_WHAT THE EXERCISE ASKS_
Could you show all lines in the entries below that contain the string "keeps"?

_Records from a collection_
Content starts
Lemma db_insert_rows_wf (t : string) (cols : list string) (rows : list (list cell))
    (db : minidb) :
  db_wf db -> db_wf (db_insert_rows t cols rows db).2.
Proof.
  revert db. induction rows as [|cells rows IH]; intros db Hwf; [done|]. simpl.
  pose proof (db_insert_wf t cols cells db Hwf) as Hwf'.
  destruct (db_insert t cols cells db) as [[e|rs] db']; [done|by apply IH].
Qed.

Lemma db_insert_all_wf (t : string) (cols : list string) (rows : list (list cell))
    (db : minidb) :
  db_wf db -> db_wf (db_insert_all t cols rows db).2.
Proof.
  intros Hwf. unfold db_insert_all.
  pose proof (db_insert_rows_wf t cols rows db Hwf) as Hwf'.
  by destruct (db_insert_rows t cols rows db) as [[e|rs] db'].
Qed.

(** An INSERT of one row is the insertion of that row. *)
Lemma db_insert_all_one (t : string) (cols : list string) (cells : list cell)
    (db : minidb) :
  db_insert_all t cols [cells] db = db_insert t cols cells db.
Proof.
  unfold db_insert_all. simpl.
  destruct (db_insert t cols cells db) as [[e|rs] db'] eqn:Hi.
  - by rewrite (db_insert_error _ _ _ _ _ _ Hi).
  - by rewrite (db_insert_no_rows _ _ _ _ _ _ Hi).
Qed.

(** An UPDATE keeps the ids of the rows. *)
Lemma updated_ids (sets : list (string * cell)) (w : dnf) (rows : list row) :
  r_id <$> updated sets w rows = r_id <$> rows.
Proof.
  unfold updated. rewrite <- list_fmap_compose. apply list_fmap_ext.
  intros i r _. simpl. by destruct (where_holds w r).
Qed.

Lemma db_update_wf (t : string) (sets : list (string * cell)) (w : dnf) (db : minidb) :
  db_wf db -> db_wf (db_update t sets w db).2.
Proof.
  intros Hwf. unfold db_update. destruct (db_tables db !! t) as [tab|] eqn:Ht; [|done].
  case_bool_decide; [done|]. case_bool_decide as Hu; [|done].
  unfold db_wf, db_set_rows. simpl. apply map_Forall_insert_2; [|done].
  destruct (Hwf t tab Ht) as (Hb & Hid & _). split; [|split]; simpl; [|by rewrite updated_ids|done].
  apply Forall_fmap. eapply Forall_impl; [exact Hb|].
  intros r Hr. simpl. by destruct (where_holds w r).
Qed.

Lemma db_drop_wf (t : string) (db : minidb) : db_wf db -> db_wf (db_drop t db).2.
Proof. intros Hwf. unfold db_wf, db_drop. simpl. by apply map_Forall_delete. Qed.

(** A table that has just been made is well formed. *)
Lemma table_wf_empty (next : Z) (uniq : list string) :
  table_wf next {| t_unique := uniq; t_rows := [] |}.
Proof.
  split; [constructor|]. split; [constructor|]. apply Forall_true. intros u. constructor.
Qed.

Lemma db_create_wf (t : string) (lenient : bool) (uniq : list string) (db : minidb) :
  db_wf db -> db_wf (db_create t lenient uniq db).2.
Proof.
  intros Hwf. unfold db_create. destruct (db_tables db !! t); [by destruct lenient|].
  unfold db_wf. simpl. apply map_Forall_insert_2; [apply table_wf_empty|done].
Qed.

(** Every statement keeps the database well formed. *)
Lemma db_exec_wf (s : stmt) (db : minidb) : db_wf db -> db_wf (db_exec s db).2.
Proof.
  intros Hwf. destruct s; simpl.
  - by apply db_insert_all_wf.
  - by rewrite db_select_state.
  - by apply db_update_wf.
  - by apply db_delete_wf.
  - by apply db_drop_wf.
  - by apply db_create_wf.
Qed.

(** A statement that fails leaves the database as it was. *)
Lemma db_exec_error (s : stmt) (db : minidb) (e : exn) (db' : minidb) :
  db_exec s db = (inl e, db') -> db' = db.
Proof.
  destruct s; simpl;
    unfold db_insert_all, db_select, db_update, db_delete, db_drop, db_create;
    intros H; repeat case_match; by simplify_eq.
Qed.

Lemma mini_query_error (sql : string) (fetchall : bool) (db : minidb) (e : exn)
    (db' : minidb) :
  mini_query sql fetchall db = (inl e, db') -> db' = db.
Proof.
  unfold mini_query. destruct (parse_sql sql); [apply db_exec_error|by intros [= _ <-]].
Qed.

Lemma mini_query_wf (sql : string) (fetchall : bool) (db : minidb) :
  db_wf db -> db_wf (mini_query sql fetchall db).2.
Proof.
  intros Hwf. unfold mini_query. destruct (parse_sql sql) as [s|]; [|done].
  by apply db_exec_wf.
Qed.

(** In a well-formed table at most one row holds a given text in a unique
    column. *)
Lemma unique_one_row (next : Z) (tab : table) (u x : string) :
  table_wf next tab -> u ∈ t_unique tab ->
  length (filter (fun r => row_matches [CEq u (Some x)] r = true) (t_rows tab)) <= 1.
Proof.
  intros (_ & _ & Hu) Hin.
  rewrite (list_filter_iff _ (fun r => col_text u r = Some x)).
  - by apply filter_omap_NoDup, (proj1 (Forall_forall _ _) Hu).
  - intros r. unfold row_matches. simpl. rewrite andb_true_r. apply cond_holds_text.
Qed.

(** The two outcomes of an insertion into a table that exists, of as many
    cells as columns, none of them [id]. *)
Lemma db_insert_ok (t : string) (cols : list string) (cells : list cell) (db : minidb)
    (tab : table) :
  db_tables db !! t = Some tab -> length cols = length cells -> "id" ∉ cols ->
  unique_clash (t_unique tab) {| r_id := db_next db; r_cells := zip cols cells |}
    (t_rows tab) = false ->
  db_insert t cols cells db
  = (inr [], db_add_row t tab {| r_id := db_next db; r_cells := zip cols cells |} db).
Proof.
  intros Ht Hlen Hid Hc. unfold db_insert. rewrite Ht, Hlen, Nat.eqb_refl.
  by rewrite bool_decide_eq_false_2, Hc.
Qed.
Content ends
_ANSWER BOX_
(** An UPDATE keeps the ids of the rows. *)
(** Every statement keeps the database well formed. *)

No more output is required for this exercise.